_EXERCISE PROMPT_. Could you return every line of the records below that contains the word "never"?

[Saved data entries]
(** ** The flag, the sequence number and the mutex *)

(** Tokens that only matter while the flag is set. *)
Definition is_duty (k : token) : bool := match k with Duty | Running _ => true | _ => false end.

Lemma owning_store_flag r k : is_duty k = true -> gives (store_flag 0) (k :: r) r.
Proof.
  intros Hk. apply owning_modify. intros w F [i1 i2 i3 i4 i5 i6 i7 i8].
  destruct w as [[] cs xs t s]. unfold current in *. simpl in *. by destruct k; split; try done; left.
Qed.

(** The same under a mutex. *)
Lemma owning_store_flag_under r k d : is_duty d = true -> gives (store_flag 0) (k :: d :: r) (k :: r).
Proof.
  intros Hk. apply owning_modify. intros w F [i1 i2 i3 i4 i5 i6 i7 i8].
  destruct w as [[] cs xs t s]. unfold current in *. simpl in *. by destruct d, k; split; try done; left.
Qed.

Lemma owning_lock r : gives lock_bgCancelMu r (HoldsMu :: r).
Proof.
  apply owning_perform. intros e w F [i1 i2 i3 i4 i5 i6 i7 i8].
  destruct (bgCancelMu (cw_client w)) eqn:Em; [by right; left|]. split; [done|]. eexists. split; [|done].
  destruct w as [[] cs xs t s]. unfold current in *. simpl in *. split; simpl; try done.
  - destruct i5 as [|[? Hr]]; [by left|]. right. auto using responsible_cons.
  - subst. by rewrite i6.
Qed.
Lemma pid_inv_perm h : Proper ((≡ₚ) ==> iff) (pid_inv h).
Proof.
  assert (forall T U, T ≡ₚ U -> pid_inv h T -> pid_inv h U) as Hp.
  { intros T U HTU [i1 i2 i3 i4 i5 i6 i7].
    split; [by rewrite <- HTU|intros q; by rewrite <- HTU|..|done|done|]; setoid_rewrite <- HTU; done. }
  intros T U HTU. split; apply Hp; [done|by symmetry].
Qed.

(** A step of one process that keeps the processes and what the others
    know. *)
Lemma pid_inv_step h h' q ph ph' F :
  pid_inv h ((q, ph) :: F) ->
  h_live h' = h_live h ->
  phase_ok h' q ph' ->
  (forall q' x, q' <> q -> (q', x) ∈ F -> phase_ok h q' x -> phase_ok h' q' x) ->
  (forall i q', lock_at h' i = Some q' -> lock_at h i = Some q' \/ q' = q) ->
  (forall i, lock_at h' i = Some q -> held ph' = Some i) ->
  (forall p i, h_names h' !! p = Some i -> (i < length (h_inodes h'))%nat) ->
  (forall p p' i, h_names h' !! p = Some i -> h_names h' !! p' = Some i -> p = p') ->
  (forall s, s ∈ h_serving h' ->
     (serving_pid s <> q /\ s ∈ h_serving h) \/
     (serving_pid s, Serving (serving_path s) (serving_inode s) (serving_in_place s)) = (q, ph')) ->
  pid_inv h' ((q, ph') :: F).
Proof.
  intros [i1 i2 i3 i4 i5 i6 i7] Hlive Hph Hothers Hlocks Hown Hnames Hdist Hserv. simpl in i1. apply NoDup_cons in i1 as [Hq Hn].
  assert (forall q' x, (q', x) ∈ F -> q' <> q) as Hne.
  { intros q' x Hx ->. apply Hq. apply list_elem_of_fmap. by exists (q, x). }
  split; simpl.
  - by apply NoDup_cons.
  - intros q'. rewrite Hlive. apply i2.
  - intros q' x [[= -> ->]|Hx]%elem_of_cons; [done|]. apply Hothers; [by eapply Hne|done|]. apply i3. by right.
  - intros i q' Hl. destruct (decide (q' = q)) as [->|Hne'].
    + exists ph'. split; [left|auto].
    + destruct (Hlocks i q' Hl) as [Hl'|]; [|done]. destruct (i4 i q' Hl') as (x & [[= ? ?]|Hx]%elem_of_cons & Hh); [done|].
      exists x. split; [by right|done].
  - done.
  - done.
  - intros s Hs. destruct (Hserv s Hs) as [[Hsq Hs']|E]; [|rewrite E; left].
    specialize (i7 s Hs'). apply elem_of_cons in i7 as [[= E1 E2]|Hx]; [done|]. by right.
Qed.

(** What a process knows survives the steps of others. *)
Lemma phase_ok_frame h h' q ph :
  (forall i, held ph = Some i -> lock_at h' i = lock_at h i) ->
  (forall i, written ph = Some i -> content_at h' i = content_at h i) ->
  (forall p i, in_place ph = Some (p, i) -> h_names h' !! p = h_names h !! p) ->
  (forall p k c, h_names h' !! p = Some k -> content_at h' k = Some c ->
     (h_names h !! p = Some k /\ content_at h k = Some c) \/ ~ names_pid c q) ->
  (length (h_inodes h) <= length (h_inodes h'))%nat ->
  phase_ok h q ph -> phase_ok h' q ph.
Proof.
  intros Hl Hc Hp Ho Hlen [p1 p2 p3 p4 p5 p6]. split; [done|..].
  - intros i Hi. rewrite Hl by done. auto.
  - intros i Hi. rewrite Hc by done. auto.
  - intros p i Hi. rewrite (Hp p i) by done. auto.
  - intros p i k c Hi Hk Hne Hck. destruct (Ho p k c Hk Hck) as [[Hk' Hc']|]; [|done]. by eapply p5.
  - intros p i Hi. specialize (p6 p i Hi). lia.
Qed.

Lemma written_held ph i : written ph = Some i -> held ph = Some i.
Proof. by destruct ph. Qed.

Lemma in_place_held ph p i : in_place ph = Some (p, i) -> held ph = Some i.
Proof. destruct ph as [| | | |? ? []|]; simpl; intros [=]; by subst. Qed.

Lemma names_pid_line q q' : 1 < q < two63 -> names_pid (pid_line q) q' -> q' = q.
Proof. intros Hq. unfold names_pid, pid_line. rewrite Atoi_Itoa_line by lia. congruence. Qed.

Lemma names_pid_empty q : ~ names_pid EmptyString q.
Proof. done. Qed.

(** Looking at an inode after a change of one. *)
Lemma lock_at_on_inode f i h k :
  lock_at (on_inode f i h) k = if decide (i = k) then h_inodes h !! i ≫= (fun x => ino_lock (f x)) else lock_at h k.
Proof.
  unfold lock_at. destruct h as [a b c d]. simpl. rewrite list_lookup_alter. case_decide; [|done]. subst.
  by destruct (b !! k).
Qed.

Lemma content_at_on_inode f i h k :
  content_at (on_inode f i h) k = if decide (i = k) then (fun x => ino_content (f x)) <$> h_inodes h !! i else content_at h k.
Proof.
  unfold content_at. destruct h as [a b c d]. simpl. rewrite list_lookup_alter. case_decide; [|done]. subst.
  by destruct (b !! k).
Qed.

Lemma on_inode_same f i h :
  h_names (on_inode f i h) = h_names h /\ length (h_inodes (on_inode f i h)) = length (h_inodes h) /\
  h_live (on_inode f i h) = h_live h /\ h_serving (on_inode f i h) = h_serving h.
Proof. destruct h. simpl. by rewrite length_alter. Qed.

Section Owning.
Implicit Types (h : host) (F : list ptoken).

Definition at_start (t : pid_thread) (r : list ptoken) : Prop := r = [].
Local Notation owning := (owning pid_inv at_start (fun _ _ => True) never).

(** The lock of a file belongs to one process. *)
Lemma pid_inv_lock_unique h T q q' ph ph' i :
  pid_inv h T -> (q, ph) ∈ T -> (q', ph') ∈ T -> held ph = Some i -> held ph' = Some i -> q = q'.
Proof.
  intros Hi Hq Hq' Hh Hh'. pose proof (ph_held _ _ _ (pi_phases _ _ Hi _ _ Hq) i Hh).
  pose proof (ph_held _ _ _ (pi_phases _ _ Hi _ _ Hq') i Hh'). congruence.
Qed.

(** A process has one phase. *)
Lemma pid_inv_own h q ph F x : pid_inv h ((q, ph) :: F) -> (q, x) ∈ (q, ph) :: F -> x = ph.
Proof.
  intros Hi [[= ->]|Hx]%elem_of_cons; [done|]. pose proof (pi_pids _ _ Hi) as Hn. apply NoDup_cons in Hn as [Hn _].
  destruct Hn. apply list_elem_of_fmap. by exists (q, x).
Qed.

Lemma pid_inv_own_lock h q ph F i : pid_inv h ((q, ph) :: F) -> lock_at h i = Some q -> held ph = Some i.
Proof. intros Hi Hl. destruct (pi_locks _ _ Hi i q Hl) as (x & Hx & Hh). by rewrite (pid_inv_own _ _ _ _ _ Hi Hx) in Hh. Qed.

(** Who is not serving is not among those who serve. *)
Lemma pid_inv_not_serving h q ph F s :
  pid_inv h ((q, ph) :: F) -> (forall p i b, ph <> Serving p i b) -> s ∈ h_serving h -> serving_pid s <> q.
Proof.
  intros Hi Hph Hs <-. pose proof (pi_serving _ _ Hi s Hs) as Hp.
  apply (pid_inv_own _ _ _ _ _ Hi) in Hp. exact (Hph _ _ _ (eq_sym Hp)).
Qed.

(** A change of the content by the process that holds the lock. *)
Lemma pid_inv_content h q F p i c ph' :
  pid_inv h ((q, Locked p i) :: F) -> (c = EmptyString \/ c = pid_line q) ->
  ph' = Locked p i \/ (ph' = Recorded p i /\ c = pid_line q) ->
  pid_inv (on_inode (set_content c) i h) ((q, ph') :: F).
Proof.
  intros Hi Hc Hph'. destruct (on_inode_same (set_content c) i h) as (En & Elen & Elive & Eserv).
  assert (forall k, lock_at (on_inode (set_content c) i h) k = lock_at h k) as Elock.
  { intros k. rewrite lock_at_on_inode. case_decide; [|done]. subst. unfold lock_at. by destruct (h_inodes h !! k). }
  pose proof (pi_phases _ _ Hi q (Locked p i) ltac:(left)) as Hok.
  assert (forall q', q' <> q -> ~ names_pid c q') as Hother.
  { intros q' Hne Hn. destruct Hc as [->| ->]; [done|]. apply Hne. by eapply names_pid_line, Hn; apply Hok. }
  assert (held ph' = Some i /\ open_file ph' = Some (p, i) /\ in_place ph' = None) as (Eh & Eo & Ep)
    by (by destruct Hph' as [->|[-> _]]).
  apply (pid_inv_step h _ q (Locked p i)); rewrite ?En, ?Elen, ?Elive, ?Eserv; [done|done|..|apply Hi|apply Hi|].
  - destruct Hok as [p1 p2 p3 p4 p5 p6]. split; rewrite ?Eh, ?Eo, ?Ep, ?En, ?Elen; [done| | |done| |auto].
    + intros j [= <-]. rewrite Elock. auto.
    + intros j Hj. destruct Hph' as [->|[-> ->]]; [done|]. injection Hj as <-. rewrite content_at_on_inode, decide_True by done.
      pose proof (p6 p i eq_refl) as Hlt. by destruct (lookup_lt_is_Some_2 _ _ Hlt) as [x ->].
    + intros p' j k x [= <- <-] Hk Hne. rewrite content_at_on_inode, decide_False by done. by apply (p5 p i k x eq_refl Hk).
  - intros q' x Hne Hin Hx. apply (phase_ok_frame h); rewrite ?En, ?Elen; [done| |done| |done|done].
    + intros j Hj. rewrite content_at_on_inode. case_decide; [|done]. subst. destruct Hne.
      apply (pid_inv_lock_unique h _ q' q x (Locked p j) j Hi); [by right|left|by apply written_held|done].
    + intros p' k y Hk. rewrite content_at_on_inode. case_decide; [|by left]. subst.
      destruct (h_inodes h !! k); simpl; [|done]. intros [= <-]. right. by apply Hother.
  - intros j q'. rewrite Elock. by left.
  - intros j. rewrite Elock, Eh. apply (pid_inv_own_lock _ _ _ _ _ Hi).
  - intros s Hs. left. split; [|done]. by apply (pid_inv_not_serving _ _ _ _ _ Hi).
Qed.

(** Forgetting, with the host unchanged. *)
Lemma pid_inv_weaken h q ph ph' F :
  pid_inv h ((q, ph) :: F) -> held ph' = held ph -> (forall p i b, ph <> Serving p i b) -> (forall p i b, ph' <> Serving p i b) ->
  (open_file ph' = open_file ph \/ open_file ph' = None) -> (written ph' = written ph \/ written ph' = None) ->
  (in_place ph' = in_place ph \/ in_place ph' = None) -> pid_inv h ((q, ph') :: F).
Proof.
  intros Hi Eh Hs Hs' Ho Hw Hp. pose proof (pi_phases _ _ Hi q ph ltac:(left)) as [p1 p2 p3 p4 p5 p6].
  apply (pid_inv_step h h q ph); try done; [|auto|rewrite Eh; apply (fun i => pid_inv_own_lock _ _ _ _ i Hi)|apply Hi|apply Hi|].
  - split; [done|by rewrite Eh|..]; [destruct Hw as [->| ->]|destruct Hp as [->| ->]|destruct Ho as [->| ->]..]; done.
  - intros s Hin. left. split; [|done]. by apply (pid_inv_not_serving _ _ _ _ _ Hi).
Qed.
Lemma encodable_same i j :
  MountInfo_MountId j = MountInfo_MountId i -> MountInfo_Config j = MountInfo_Config i -> MountInfo_LastError j = MountInfo_LastError i ->
  Forall (fun f => f j = f i \/ set_to valid_timestamp (f j) = true)
    [MountInfo_CreatedAt; MountInfo_UpdatedAt; MountInfo_MountedAt; MountInfo_UnmountedAt; MountInfo_NextRetryAt] ->
  encodable i = true -> encodable j = true.
Proof.
  unfold encodable. intros -> -> -> Ht [Hi Htimes]%andb_prop. rewrite Hi. cbn [forallb andb] in Htimes |- *.
  rewrite !andb_true_iff in Htimes |- *. destruct Htimes as (H1 & H2 & H3 & H4 & H5 & _).
  rewrite !Forall_cons in Ht. destruct Ht as (T1 & T2 & T3 & T4 & T5 & _).
  split_and!; [destruct T1 as [->|]|destruct T2 as [->|]|destruct T3 as [->|]|destruct T4 as [->|]|destruct T5 as [->|]|]; done.
Qed.

Lemma same_mount_path i j : same_mount i j -> GetMountPath j = GetMountPath i.
Proof. intros (_ & Hc & _). unfold GetMountPath. by rewrite Hc. Qed.

Lemma same_mount_storable i j : same_mount i j -> storable i -> storable j.
Proof. intros Hs (Hid & Hp & He). unfold storable. rewrite (same_mount_path i j Hs). destruct Hs as (-> & _ & Henc). auto. Qed.

Lemma same_mount_recorded R i j : same_mount i j -> recorded R i -> recorded R j.
Proof. intros Hs. unfold recorded. rewrite (same_mount_path i j Hs). by destruct Hs as [-> _]. Qed.

Ltac same_encodable := try (apply encodable_same; [done..|]; repeat constructor; auto; fail).

Lemma accept_unmount_same en m :
  valid_timestamp (env_now en 0%nat) = true ->
  same_mount (mm_info m) (mm_info (accept_unmount_section en m).2) /\
  mm_operation (accept_unmount_section en m).2 = mm_operation m /\
  mm_exitDone (accept_unmount_section en m).2 = mm_exitDone m /\
  tombstoneRecord (accept_unmount_section en m).1 = mkMountRecord (Some (mm_info (accept_unmount_section en m).2)) true.
Proof. intros Hnow. destruct m as [? [] ? ? ? ? [] ? ? ? ? ?]; repeat split; by same_encodable. Qed.

Lemma completes_unmount_locked e m M C R ts w id :
  focus e m M C R ts w -> mm_operation m = true -> C !! mm_exitDone m = Some true -> M !! id = Some e ->
  MountInfo_MountId (mm_info m) = id -> storable (mm_info m) -> recorded R (mm_info m) ->
  completes (unmount_locked daemon ctx e id) w (gone e id M R ts).
Proof.
  intros Hf Hop Hc HM Hi Hs Hr. unfold unmount_locked.
  apply completes_bind. apply completes_gets. rewrite (fc_mounts _ _ _ _ _ _ _ Hf), HM. cbn [same_entry]. rewrite Nat.eqb_refl. cbn [negb].
  apply completes_bind. eapply completes_cancelRetryTimer; [exact Hf|]. intros w1 Hf1.
  apply completes_bind. eapply completes_locked; [exact Hf1|]. intros en w2 Hen Hf2.
  set (m1 := set_mm_retryTimer None m) in *.
  destruct (accept_unmount_same en m1 (hp_clock _ _ (ok_helpful en Hen))) as (Hsame & Hop' & Hex & Htomb).
  destruct (accept_unmount_section en m1) as [a m2]. cbn [fst snd] in *.
  assert (mm_info m1 = mm_info m /\ mm_operation m1 = mm_operation m /\ mm_exitDone m1 = mm_exitDone m) as (E1 & E2 & E3) by (by destruct m).
  rewrite E1 in Hsame. rewrite E2 in Hop'. rewrite E3 in Hex.
  assert (MountInfo_MountId (mm_info m2) = id) as Hid2 by (destruct Hsame as [-> _]; done).
  apply completes_bind. eapply completes_publish_updated; [exact Hf2|]. intros w3 Hf3. rewrite Htomb.
  apply completes_bind. eapply (completes_Update _ ctx); [exact ok_helpful|exact encodes|by left|exact Hf3| | |].
  - by eapply same_mount_storable.
  - by eapply same_mount_recorded.
  - intros w4 Hf4. rewrite Hid2 in Hf4. eapply completes_mono; [|eapply completes_performUnmountAttempt; [exact Hf4|..]].
    + intros x w5 (i & m5 & C5 & -> & Hf5 & Hop5 & Hi5). rewrite delete_insert_eq in Hf5. by exists i, m5, C5.
    + congruence.
    + congruence.
    + done.
    + by eapply same_mount_storable.
    + apply lookup_insert_eq.
Qed.

(** A registered mount whose client has exited or never ran, with the daemon
    otherwise at rest. *)
Record at_rest (id : string) e R w : Prop := {
  ar_registered : w_mounts w !! id = Some e;
  ar_focus : exists m, focus e m (w_mounts w) (w_chans w) R (w_ready w) w /\ mm_operation m = false /\
    w_chans w !! mm_exitDone m = Some true /\ MountInfo_MountId (mm_info m) = id /\ storable (mm_info m) /\
    recorded R (mm_info m)
}.

Lemma completes_Unmount id e R w :
  at_rest id e R w ->
  completes (Unmount daemon ctx (Some (mkUnmountRequest id))) w (fun x w' => exists i,
    x = (Some i, None) /\ MountInfo_MountId i = id /\
    w_mounts w' = base.delete id (w_mounts w) /\ rep (w_db w') (base.delete id R)).
Proof.
  intros [HM (m & Hf & Hop & Hc & Hi & Hs & Hr)]. unfold Unmount, unmount_body.
  apply completes_bind, completes_asks. intros en0 Hen0. apply completes_bind, completes_bind.
  apply completes_asks. intros en Hen. rewrite (hp_ctx _ _ (ok_helpful en Hen)). cbn [UnmountRequest_MountId].
  assert (id <> EmptyString) as Hid by (rewrite <- Hi; by destruct Hs). apply String.eqb_neq in Hid as ->.
  apply completes_bind. apply completes_gets. rewrite HM. unfold holding_operation.
  apply completes_bind. eapply completes_operation_Lock; [exact Hf|exact Hop|]. intros w1 Hf1.
  assert (mm_info (set_mm_operation true m) = mm_info m /\ mm_exitDone (set_mm_operation true m) = mm_exitDone m /\
    mm_operation (set_mm_operation true m) = true) as (E1 & E2 & E3) by (by destruct m).
  apply completes_bind. eapply completes_mono; [|eapply completes_unmount_locked; [exact Hf1|exact E3|rewrite E2;
  exact Hc|exact HM|rewrite E1..]; done].
  intros x w2 (i & m2 & C2 & -> & Hf2 & Hop2 & Hi2).
  apply completes_bind. eapply completes_operation_Unlock; [exact Hf2|exact Hop2|]. intros w3 Hf3.
  apply completes_bind. eapply completes_with_metrics; [exact Hf3|]. intros w4 Hf4.
  exists i. split_and!; [done|done|apply Hf4|apply Hf4].
Qed.

(** ** Mounting *)

























(** ** The supervisor of a mount that has come up *)

End Lifecycle.

Section Liveness.
Variable daemon : Config.
Context {url : UrlLib} {errs : ErrorLib} {codec : RecordCodec} {irods : IrodsfsLib}.
Hypothesis encodes : forall i t, encodable i = true -> exists data, encodeRecord i t = Ok data.

(** C14: an unmount request is served to the end.  For a registered mount
    that nobody is working on, whose client has exited and whose info
    protojson can encode, whether the path is still mounted or not, [Unmount]
    left to run alone on a system where every system and database call
    succeeds neither blocks nor panics: it returns the info of that mount
    and no error, and afterwards neither the registry nor the database
    knows the mount, while every other mount and record is untouched. *)
Theorem unmount_requests_complete ctx id e R w es :
  at_rest id e R w -> (forall n, helpful ctx (es n)) ->
  exists i w', run_alone es (Unmount daemon ctx (Some (mkUnmountRequest id))) w = Some ((Some i, None), w') /\
    MountInfo_MountId i = id /\ w_mounts w' = base.delete id (w_mounts w) /\ rep (w_db w') (base.delete id R).
Proof.
  intros Hrest Hes.
  destruct (completes_run _ _ _ _ es (completes_Unmount daemon ctx (helpful ctx) (fun _ Hen => Hen) encodes id e R w Hrest) Hes)
    as (x & w' & Hrun & i & -> & Hi). eauto.
Qed.

End Liveness.

(** ** The claims on concrete runs *)

Lemma plain_encodes : forall i t, encodable i = true -> exists data, @encodeRecord plain_codec i t = Ok data.
Proof. intros i t _. eexists. reflexivity. Qed.

(** Every call succeeds at time [now] and an exited client is seen first. *)
Definition well (now : Z) (paths : list string) : env := choosing CaseExit (calm now paths).

Lemma well_helpful ctx now paths : valid_timestamp now = true -> helpful ctx (well now paths).
Proof. intros Hnow. split; try done; [by destruct ctx|]. intros path. eexists. reflexivity. Qed.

_RESPONSE_.
Local Notation owning := (owning pid_inv at_start (fun _ _ => True) never).
(** A registered mount whose client has exited or never ran, with the daemon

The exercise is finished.